WEA alerts are simple text messages, unlike the alerts sent by some mobile apps (as select apps include graphics with estimated intensity and arrival time of shaking). WEA alerts may also arrive more slowly than alerts from apps. Although unlike apps which must be downloaded, phones can receive WEA alerts automatically as long as emergency alerts are turned on in the device's settings.

ShakeAlert messages have been delivered via WEA in California since October 17, 2019, in Oregon since March 11, 2021, and in Washington since May 4, 2021.

WEA alerts are only sent for M_{W}5.0 or larger earthquakes.

====Push notifications====
On August 11, 2020, Google announced that it had partnered with USGS, allowing its Android operating system to distribute ShakeAlerts for California. The alerts are displayed using the operating system's built-in notification feature, which does not require an app or a message from the WEA system. The feature was also rolled out on March 11, 2021, in Oregon, and in Washington in the days following May 4, 2021.

As of 2021, Apple's iOS does not include a similar built-in notification system for ShakeAlert. Conversations between USGS and Apple have occurred, but no resolution has been reached. However, these devices can still receive earthquake alerts through WEA messaging, or, depending on the state, through apps.

==Past performance==
===Events during system development===
====2014 California earthquakes====
The system issued alerts for several significant southern California earthquakes in 2014 including a M_{W}4.4 event in Encino, a M_{W}4.2 event in Westwood, and a M_{W}5.1 event in La Habra.

It also issued a warning 5.4 seconds after the beginning of the M_{W}6.0 South Napa earthquake that hit the Napa region on August 24, 2014. Although it was initially reported that the system provided 10 seconds of warning before the S wave arrived in Berkeley, subsequent information showed that this was in error and the warning arrived 5 seconds before the S wave in Berkeley. This means the S waves had already arrived in Napa and Vallejo when the warning was issued. San Francisco received 8 seconds warning.
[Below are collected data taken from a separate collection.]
(** The decision stored and the runtime resumed with its outcome. *)
Definition store_decision (expected_version : Z) (a : ApprovalRequest.t) (outcome : ApprovalOutcome.t)
    (outputs : option mapping) : M exn (@process EN P) ApprovalDecisionView :=
  on_process_unit (on_approvals (ApprovalRepository.save a (Some expected_version))) ;;
  submit (ApprovalRequest.workflow_run_id a) (Some outcome) outputs ;;
  view ← load_run_view (ApprovalRequest.workflow_run_id a);
  mret (DecisionView (ApprovalView.from_approval a) view).

Definition approve_and_store (artifacts : option (string -> res string)) (command : ApprovalDecisionCommand)
    (expected_version : Z) (a : ApprovalRequest.t) : M exn (@process EN P) ApprovalDecisionView :=
  match dc_current_fingerprint command with
  | None => raise (Exn ApplicationValidationError "current_fingerprint is required for approval")
  | Some fingerprint =>
      p ← get_state;
      lift_result (verify_bound_candidate_artifact artifacts (UnitOfWork.artifacts (pr_unit p)) a) ;;
      at_ ← service_now;
      a' ← on_approval a (ApprovalRequest.approve at_ (dc_resolved_by command) (dc_idempotency_key command)
             fingerprint (Some at_) (dc_reason command) (Some (dc_metadata command)));
      store_decision expected_version a' ApprovalOutcome.APPROVED (Some (decision_outputs a'))
  end.

Definition reject_and_store (command : ApprovalDecisionCommand) (expected_version : Z) (a : ApprovalRequest.t) :
    M exn (@process EN P) ApprovalDecisionView :=
  at_ ← service_now;
  a' ← on_approval a (ApprovalRequest.reject at_ (dc_resolved_by command) (dc_idempotency_key command)
         (Some at_) (dc_reason command) (Some (dc_metadata command)));
  store_decision expected_version a' ApprovalOutcome.REJECTED None.

Definition expire_and_store (expected_version : Z) (a : ApprovalRequest.t) : M exn (@process EN P) ApprovalDecisionView :=
  at_ ← service_now;
  a' ← on_approval a (ApprovalRequest.expire at_ (Some at_) (Some "Approval request expired")
         (Some [("policy", VStr "cancel")]));
  store_decision expected_version a' ApprovalOutcome.EXPIRED None.

Definition decision_errors : list (list exn_class * exn_class) :=
  [([DomainError], ApplicationValidationError);
   ([WorkflowEngineError; AgentRuntimeError; PersistenceError], ApplicationConflictError)].

Definition expiry_errors : list (list exn_class * exn_class) :=
  [([DomainError; WorkflowEngineError], ApplicationValidationError);
   ([AgentRuntimeError; PersistenceError], ApplicationConflictError)].

(** What both paths check before they change anything: the version to store at. *)
Definition waiting_version (a : ApprovalRequest.t) : M exn (@process EN P) Z :=
  x ← load_stored (ApprovalRequest.workflow_run_id a);
  lift_result (verify_waiting_execution x a) ;;
  p ← get_state;
  match ApprovalRepository.get_version (ApprovalRequest.id a) (approvals (pr_unit p)) with
  | None => raise (Exn ApplicationConflictError
                     ("ApprovalRequest " +:+ ApprovalRequest.id a +:+ " has no persistence version"))
  | Some v => mret v
  end.

(** [_expire_and_cancel] *)
Definition expire_and_cancel (a : ApprovalRequest.t) : M exn (@process EN P) ApprovalDecisionView :=
  v ← waiting_version a;
  rolling_back expiry_errors (expire_and_store v a).

(** [self.clock() >= approval.expires_at], when the request is pending. *)
Definition has_expired (a : ApprovalRequest.t) : M exn (@process EN P) bool :=
  match ApprovalRequest.status a, ApprovalRequest.expires_at a with
  | ApprovalRequestStatus.PENDING, Some e =>
      at_ ← service_now;
      before ← lift_result (datetime_lt at_ e);
      mret (negb before)
  | _, _ => mret false
  end.

Definition target_status (d : ApprovalDecision) : ApprovalRequestStatus.t :=
  match d with APPROVE => ApprovalRequestStatus.APPROVED | REJECT => ApprovalRequestStatus.REJECTED end.

(** A request that is already decided: the same decision again, or a conflict. *)
Definition repeat_decision (command : ApprovalDecisionCommand) (a : ApprovalRequest.t) :
    M exn (@process EN P) ApprovalDecisionView :=
  if bool_decide (ApprovalRequest.status a = target_status (dc_decision command))
     && bool_decide (ApprovalRequest.decision_idempotency_key a = Some (dc_idempotency_key command))
  then view ← load_run_view (ApprovalRequest.workflow_run_id a);
       mret (DecisionView (ApprovalView.from_approval a) view)
  else raise (Exn ApplicationConflictError ("ApprovalRequest " +:+ ApprovalRequest.id a +:+ " is already "
                +:+ ApprovalRequestStatus.value (ApprovalRequest.status a))).

Definition decide_pending (artifacts : option (string -> res string)) (command : ApprovalDecisionCommand)
    (a : ApprovalRequest.t) : M exn (@process EN P) ApprovalDecisionView :=
  v ← waiting_version a;
  rolling_back decision_errors
    match dc_decision command with
    | APPROVE => approve_and_store artifacts command v a
    | REJECT => reject_and_store command v a
    end.

Definition decide_approval (artifacts : option (string -> res string)) (command : ApprovalDecisionCommand) :
    M exn (@process EN P) ApprovalDecisionView :=
  p ← get_state;
  found ← lift_result (ApprovalRepository.get (dc_approval_id command) (approvals (pr_unit p)));
  match found with
  | None => raise (Exn ApplicationNotFoundError ("ApprovalRequest " +:+ dc_approval_id command +:+ " was not found"))
  | Some a =>
      expired ← has_expired a;
      if (expired : bool) then expire_and_cancel a
      else if ApprovalRequestStatus.is_terminal (ApprovalRequest.status a) then repeat_decision command a
      else decide_pending artifacts command a
  end.
End application.
Lemma create_and_store_cases command workflow spec p r p' : process_ok p -> validated_workflow spec = Ok workflow ->
  create_and_store clock id_factory command workflow p = (r, p') ->
  match r with Ok v => created_row command v p' | Err _ => same_base p p' end.
Proof using.
  intros Hp Hw H. unfold create_and_store in H.
  apply bind_inv in H as [(x & p1 & H1 & H)|(e & H1 & ->)].
  2:{ unfold on_environment, zoom in H1. destruct (create_workflow_run _ _ _ _ _ _ _ _ _) as [r0 e0]. by injection H1 as _ <-. }
  unfold on_environment, zoom in H1. destruct (create_workflow_run _ _ _ _ _ _ _ _ _) as [r0 e0] eqn:Hc.
  injection H1 as -> <-. destruct (validated_steps _ _ Hw) as [Hnd Hmax].
  pose proof (created_sound _ _ _ _ _ _ _ _ _ _ _ Hnd Hmax Hc) as Hx. apply created_key in Hc.
  set (p1 := Process e0 (pr_observed p) (pr_versions p)) in *.
  assert (Hp1 : process_ok p1) by (by apply (process_ok_same p)).
  pose proof (store_new_cases x p1 r p' Hp1 Hx H) as Hs. destruct r as [v|]; [|exact Hs].
  destruct Hs as [[n [Hok (row & Hr & Hrow)]] Hv]. split; [done|]. exists row. rewrite Hv. split; [done|].
  apply from_execution_fields in Hr as (_ & Hk & _). by rewrite Hk.
Qed.
(** Every outcome of [create_run]. *)
Lemma create_cases command p r p' : process_ok p -> create_run clock id_factory command p = (r, p') ->
  match r with
  | Ok v => created_row command v p' /\ (exists w, validated_workflow (cr_workflow command) = Ok w)
  | Err _ => pr_observed p' = pr_observed p
  end.
Proof using.
  intros Hp H. unfold create_run in H. destruct (validated_workflow (cr_workflow command)) as [w|e] eqn:Hw.
  2:{ destruct (caught_by _ e); [|by injection H as <- <-].
      unfold mbind, M_bind in H. cbn in H. injection H as <- <-. by apply (rolled_back_same p p). }
  unfold create_validated in H. apply bind_inv in H as [(q & p1 & H1 & H)|(e & H1 & ->)]; [injection H1 as <- <-|done].
  apply bind_inv in H as [(existing & p1 & H1 & H)|(e & H1 & ->)]; injection H1 as H1 <-; [|done].
  destruct existing as [x|].
  - apply replay_cases in H as [-> Hv]. destruct r as [v|]; [|done]. split; [|by eexists]. split; [done|].
    rewrite (Hv v eq_refl). unfold WorkflowRepository.get_by_idempotency_key in H1. rewrite (pr_clean _ Hp) in H1.
    match type of H1 with reconstitute _ ?o = _ => destruct o as [row|] eqn:Hmin end; [|done].
    apply min_by_Some, elem_List_filter in Hmin as [Hin Hkey]. apply bool_decide_eq_true in Hkey.
    pose proof (pr_journal _ Hp) as Hj. pose proof (d_executions _ (proj1 (j_session _ _ Hj))) as Hex.
    destruct (values_elem _ _ (ex_keys _ Hex) Hin) as [i Hi].
    destruct (row_found p i row Hp Hi) as (y & _ & Hy & Hid & _).
    unfold reconstitute in H1. apply bind_Ok in H1 as (x1 & Hx1 & [= ->]).
    rewrite Hy in Hx1. injection Hx1 as <-. exists row. by rewrite Hid.
  - unfold rolling_back, guarded in H. destruct (create_and_store clock id_factory command w p) as [[v|e] p1] eqn:Hc.
    + injection H as <- <-. split; [|by eexists]. exact (create_and_store_cases _ _ _ _ _ _ Hp Hw Hc).
    + pose proof (create_and_store_cases _ _ _ _ _ _ Hp Hw Hc) as Hb.
      cbn [caught_by existsb] in H. rewrite rollback_eq in H. injection H as <- <-. by apply rolled_back_same.
Qed.

(** C8: A creation request made again never creates a second run: once it has succeeded, repeating it changes nothing, and if it answers, it answers the same run. *)
Theorem creation_idempotent command p v p' r p'' : process_ok p ->
  create_run clock id_factory command p = (Ok v, p') ->
  create_run clock id_factory command p' = (r, p'') ->
  pr_observed p'' = pr_observed p' /\
  forall v', r = Ok v' -> WorkflowRunView.id v' = WorkflowRunView.id v.
Proof using.
  intros Hp H1 H2. pose proof (create_cases _ _ _ _ Hp H1) as [[Hok (row & Hrow & Hkey)] [w Hw]].
  destruct (row_found p' _ row Hok Hrow) as (x & Hx & _ & Hid & _ & _). rewrite Hkey in Hx. cbn [fst snd] in Hx.
  unfold create_run in H2. rewrite Hw in H2. unfold create_validated in H2.
  apply bind_inv in H2 as [(q & p1 & E & H2)|(e & E & ->)]; [injection E as <- <-|done].
  rewrite Hx in H2. apply bind_inv in H2 as [(existing & p1 & E & H2)|(e & E & ->)]; [injection E as <- <-|done].
  apply replay_cases in H2 as [-> Hv]. split; [done|]. intros v' Hv'. by rewrite (Hv v' Hv').
Qed.
(** ** Cancellation *)

(** Neither the database nor the staged executions are touched, and no skill is
    called. *)
Definition holding : relation (@machine EN P) := fun m m' => runtime_ok m ->
  runtime_ok m' /\ rt_database m' = rt_database m /\ rt_calls m' = rt_calls m /\
  workflows (rt_unit m') = workflows (rt_unit m) /\ run_id_of (rt_execution m') = run_id_of (rt_execution m).

#[local] Instance holding_preorder : PreOrder holding.
Proof using.
  split; red; unfold holding; [naive_solver|]. intros x y z Hxy Hyz H.
  destruct (Hxy H) as (Hy & ? & ? & ? & ?). destruct (Hyz Hy) as (? & ? & ? & ? & ?). split_and!; congruence.
Qed.

Lemma holding_world {A} (c : M exn Coordinator.world A) : respects moved c -> along holding (on_world c).
Proof using.
  intros Hm m Hok. pose proof (preserved_world _ Hm m Hok) as Hp. unfold on_world, zoom in *.
  specialize (Hm (rt_world m)). destruct (c (rt_world m)) as [r w]. split_and!; try done.
  apply (ev_run_id _ _ (proj1 (proj1 Hm))).
Qed.

Lemma holding_aside {A} (c : M exn machine A) : along aside c -> along holding c.
Proof using. intros H m Hok. destruct (H m) as [Hp []]. split_and!; [by apply Hp|done..|]. congruence. Qed.

(** A stored run, loaded by a use case, is one the runtime can go on with. *)
Lemma load_stored_cases run_id p r p' : process_ok p -> load_stored run_id p = (r, p') ->
  p' = p /\ forall x, r = Ok x -> run_id_of x = run_id /\ runtime_ok (start_machine x p) /\
    exists row, Dict.get run_id (db_executions (pr_database p)) = Some row /\ shown row x.
Proof using.
  intros Hp H. unfold load_stored in H.
  apply bind_inv in H as [(q & p1 & H1 & H)|(e & H1 & ->)]; [injection H1 as <- <-|done].
  apply bind_inv in H as [(found & p1 & H1 & H)|(e & H1 & ->)]; injection H1 as H1 <-; [|done].
  destruct found as [x0|]; [|by injection H as <- <-]. injection H as <- <-. split; [done|]. intros x [= <-].
  unfold WorkflowRepository.get in H1. rewrite (pr_clean _ Hp) in H1. cbn [workflows refresh Versioned.refresh Versioned.records] in H1.
  destruct (Dict.get run_id (db_executions (pr_database p))) as [row|] eqn:Hrow; [|done].
  apply bind_Ok in H1 as (x1 & Hx & [= ->]). destruct (row_found p run_id row Hp Hrow) as (y & _ & Hy & Hid & Hk & Hs).
  rewrite Hy in Hx. injection Hx as <-.
  pose proof (j_rows _ _ (pr_journal _ Hp) _ _ Hrow) as Hok. destruct (row_loads row y Hok Hy) as (_ & He & _ & _).
  split; [done|]. split; [|exists row; split; [done|by apply loaded_shown]].
  apply start_ok; [by apply ok_ready|by apply sound_checkpoints|].
  intros row'. change (run_id_of (with_checkpoints y _)) with (run_id_of y). rewrite Hid, Hrow. intros [= <-]. done.
Qed.
(** A cancellation that returns has cancelled the run. *)
Lemma run_to_status target at_ reason code w w' : run_to target at_ reason code w = (Ok tt, w') ->
  WorkflowRun.status (ExecutionState.workflow_run (execution w')) = target.
Proof using.
  unfold run_to, edit_execution. destruct (_ ≫= _) as [x'|e] eqn:Hx; [|done]. intros [= <-].
  apply bind_Ok in Hx as (r & Hr & [= <-]). cbn [execution ExecutionState.workflow_run].
  unfold WorkflowRun.transition_to in Hr. case_in Hr; [done|]. cbv zeta in Hr.
  by apply then_Ok in Hr as [_ [= <-]].
Qed.

Lemma session_to_run target at_ w r w' : session_to target at_ w = (r, w') ->
  ExecutionState.workflow_run (execution w') = ExecutionState.workflow_run (execution w).
Proof using.
  unfold session_to, edit_execution. destruct (_ ≫= _) as [x'|e] eqn:Hx; [|by intros [= _ <-]]. intros [= _ <-].
  by apply bind_Ok in Hx as (a & _ & [= <-]).
Qed.

Definition same_run (x x' : ExecutionState.t) : Prop :=
  ExecutionState.workflow_run x' = ExecutionState.workflow_run x.
#[local] Instance same_run_preorder : PreOrder same_run.
Proof using. split; red; unfold same_run; congruence. Qed.

Lemma cancelled_status w c w' : cancel_execution clock id_factory w = (Ok c, w') ->
  WorkflowRun.status (ExecutionState.workflow_run (execution w')) = WorkflowRunStatus.CANCELLED.
Proof using.
  unfold cancel_execution. intros H.
  apply bind_inv in H as [(x & w1 & _ & H)|(e & _ & [=])]. apply bind_inv in H as [(? & w2 & _ & H)|(e & _ & [=])].
  apply bind_inv in H as [(ts & w3 & _ & H)|(e & _ & [=])]. apply bind_inv in H as [(l & w4 & _ & H)|(e & _ & [=])].
  apply bind_inv in H as [(? & w5 & _ & H)|(e & _ & [=])]. apply bind_inv in H as [([] & w6 & Hb & H)|(e & _ & [=])].
  unfold cancel_both in Hb.
  apply bind_inv in Hb as [(? & v1 & _ & Hb)|(e & _ & [=])]. apply bind_inv in Hb as [(? & v2 & _ & Hb)|(e & _ & [=])].
  apply bind_inv in Hb as [([] & v3 & Hr & Hb)|(e & _ & [=])]. apply session_to_run in Hb.
  assert (Hc : respects same_run (create_checkpoint clock id_factory)) by (apply respects_checkpoint; [typeclasses eauto|done]).
  specialize (Hc w6). rewrite H in Hc. unfold same_run in Hc. cbn [snd] in Hc.
  rewrite Hc, Hb. by eapply run_to_status.
Qed.
(** What stays true until the commit. *)
Record uncommitted m m' : Prop := {
  un_ok : runtime_ok m';
  un_database : rt_database m' = rt_database m;
  un_calls : rt_calls m' = rt_calls m;
  un_run : run_id_of (rt_execution m') = run_id_of (rt_execution m)
}.

Lemma uncommitted_step {A} (c : M exn machine A) m m1 r m2 : along holding c -> uncommitted m m1 ->
  c m1 = (r, m2) -> uncommitted m m2.
Proof using.
  intros Hc [Hm Hd Hl Hr] H. specialize (Hc m1 Hm). rewrite H in Hc. destruct Hc as (Hm2 & Hd2 & Hl2 & _ & Hr2).
  cbn [snd] in *. split; [exact Hm2|by rewrite Hd2|by rewrite Hl2|by rewrite Hr2].
Qed.

Lemma holding_checkpoint : along holding (on_world (create_checkpoint clock id_factory)).
Proof using. apply holding_world, checkpoint_moves. Qed.

Lemma holding_cancel : along holding (on_world (cancel_execution clock id_factory)).
Proof using. apply holding_world. apply respects_discarded, (operation_moves clock id_factory OpCancel). Qed.

Lemma holding_save c boundary : along holding (on_uow (on_checkpoints (CheckpointRepository.save c boundary None None))).
Proof using. apply holding_aside, aside_checkpoint. Qed.

Lemma cancelled_machine m c m' : on_world (cancel_execution clock id_factory) m = (Ok c, m') ->
  WorkflowRun.status (ExecutionState.workflow_run (rt_execution m')) = WorkflowRunStatus.CANCELLED.
Proof using.
  unfold on_world, zoom. destruct (cancel_execution _ _ (rt_world m)) as [r w] eqn:Hc. intros [= -> <-].
  by apply cancelled_status in Hc.
Qed.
====2019 Ridgecrest earthquakes====
ShakeAlert generated warnings for both the July 5 M_{W}6.4 and July 5 M_{W}7.1 Ridgecrest earthquakes.

Although not yet publicly available, beta users of the QuakeAlert mobile app received warnings on their phones. On average, the app's beta users received a warning of 45 seconds for both earthquakes. The only publicly available app (at the time), ShakeAlertLA, did not send an alert during the earthquakes. According to the City of Los Angeles, the system did not send alerts due to the estimated shaking in the Los Angeles area being below the activation threshold.

===Events following general availability===
====2019 Cholame earthquake====
On December 17, 2019, the then recently released MyShake app sent its first alert for a M_{W}4.3 earthquake in the Cholame Valley. (Even though the earthquake was below the M_{W}4.5 threshold, a warning was still transmitted through the app, because preliminary readings measured the magnitude as 4.8.) No Wireless Emergency Alert was transmitted because the magnitude of the earthquake was below the 5.0 threshold.

====2021 Antelope Valley earthquake====
The 2021 Antelope Valley earthquake occurred in a rural area near the California–Nevada border. Due to the remoteness of the area, there were few sensor stations near the earthquake and this resulted in the M_{W}6.0 earthquake incorrectly being split into "phantom quakes" by the system – a M_{W}4.8 near Lee Vining, M_{W}4.8 near Stockton, and M_{W}4.3 near Mammoth Lakes. Additionally, it took the system 25 seconds to declare an earthquake and issue an alert. While mobile apps received the alert, the warning was for an earthquake identified as M_{W}4.8 near Stockton (an incorrect magnitude and location). No Wireless Emergency Alert was transmitted because the system initially estimated the magnitude to be below the required M_{W}5.0 threshold (finalized reports showed the earthquake had actually exceeded the threshold for a WEA alert).

====2022 Ferndale earthquake====
About 270,000 phones were alerted during the magnitude 6.4 December 2022 Ferndale earthquake.